In second part of the video I'm shooting out of pure curiosity a Philipino style flechette launcher using chained rubber. I've shot them just a few times before filming to make sure all works fine. It feels like I could get accuracy comparable to conventional sling set up but I need to practise a lot before my personal final verdict.
This kind of launcher is not my main focus though.
My target is developing a decent hunting slingshot system capable of shooting all kinds of projectiles with emphasis on short and long arrows with enough speed and power to take down big game.
A tough goal and a big challenge but that's what makes me really tick! I love challenge








and here is the video:

http://www.youtube.c...h?v=3kqnjSdhJO4


----------



## projectile (Nov 6, 2010)

whoa!
don't you ever get fork hit ?


----------



## dragonmaster (Dec 24, 2009)

I figure if this video didn't show up that meant you had a hole in your hand. Ha Ha. good shooting hope to see more.


----------



## Marbles (Jan 23, 2010)

YUP THATS THE WAY TO DO IT, BUT IS SCAREY!!


----------



## dgui (Jan 12, 2010)

Hey JAX, Super demonstration shooting darts BareBack and accurate to, it appears that you do better BareBack, more control and placement of the darts rather than shooting with the Pana. I can see some other videos coming and you have opened up a whole new vista on this talent you have demonstrated though it is not for the faint. Your sort of like some kinda Nija. Great video, thanks for postng.


----------



## Jax (Jan 8, 2011)

dgui said:


> Hey JAX, Super demonstration shooting darts BareBack and accurate to, it appears that you do better BareBack, more control and placement of the darts rather than shooting with the Pana. I can see some other videos coming and you have opened up a whole new vista on this talent you have demonstrated though it is not for the faint. Your sort of like some kinda Nija. Great video, thanks for postng.
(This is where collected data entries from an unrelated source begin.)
Lemma sync_logged_run world cid p tx T :
  tells_missing -> delivers world T cid -> completes world -> tree T cid ->
  tn (Holds nothing) (sync_logged world cid [p] tx) (fun _ => Holds (fun v => T ⊆ v_blocks v)).
Proof.
  intros Hm Hd Hok [_ Hbelow] st (v & Hv & [<- Hg]). unfold sync_logged, call, ipfs_sync.
  destruct (Hm (storage st) cid) as (s1 & c & l & E); [cbn in Hv; unfold blocks; by rewrite Hv, lookup_empty|]. rewrite E.
  pose proof (rw_answers _ _ (SoMissingBlocks cid) _ _ E) as (Hv1 & _). cbn in Hv1.
  assert (Hg1 : svc_gc_min_blocks s1 = svc_gc_min_blocks (storage st)) by by eapply rw_keeps_config.
  cbn [svc_sync]. destruct (request _ _ tx) as [nw [e|?]]; cbn; [right; by eexists|].
  destruct (Hok s1) as (s2 & id & Ew). rewrite Ew.
  destruct (Hd _ _ _ Ew) as (Hg2 & _ & _ & Hn).
  { unfold blocks. rewrite Hv1. cbn in Hv. rewrite Hv. apply map_agree_spec. intros i x y _ H. by rewrite lookup_empty in H. }
  exists (cache_of s2). split; [|split; [done|cbn; by rewrite Hg2, Hg1]].
  apply map_subseteq_spec. intros x d Hx. cbn. apply Hn; [by eapply Hbelow|done].
Qed.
hey dgui, thanks for generous comments on my video. I also enjoy watching your shooting, the aerial shot was amazing! but no, I'm no Ninja although I've watched plenty of Ninja movies, maybe that shows








and more videos will follow but first I need to decide which of my stronger rubber to go for and fabricate heavier and stronger arrows. Before I got string to rubber connection right one of the test shots using medium strong tube bands sent that green arrow at a slight angle. It hit a head of a nail in the wooden plank and broke







.It looks like those arrows can't handle a lot more powerful bands, another issue with them is that when using much heavier draw bands I can't hold the arrow long enough to get full draw.It just slips out of my hand even though it has a notch at the end and I'm using gloves for better grip.
When I'm satisfied I got it all right, you'll see more shooting action for sure


----------



## dragonmaster (Dec 24, 2009)

You need to glue a wood bead to the end for a better grip


----------



## Rayshot (Feb 1, 2010)

Impressive and scary at the same time.


----------



## HOE (Nov 13, 2010)

You are truly brave to do that!! Impressive, most people won't even shoot with the slingshot itself, and yet you're using your bare hands.


----------



## Nico (Sep 10, 2010)

Very impressive!


----------



## BCLuxor (Aug 24, 2010)

dang I'd like to see just how close they are to your hand in slow motion awesome shooting though full credit.


----------



## Jax (Jan 8, 2011)

luxor5 said:


> dang I'd like to see just how close they are to your hand in slow motion awesome shooting though full credit.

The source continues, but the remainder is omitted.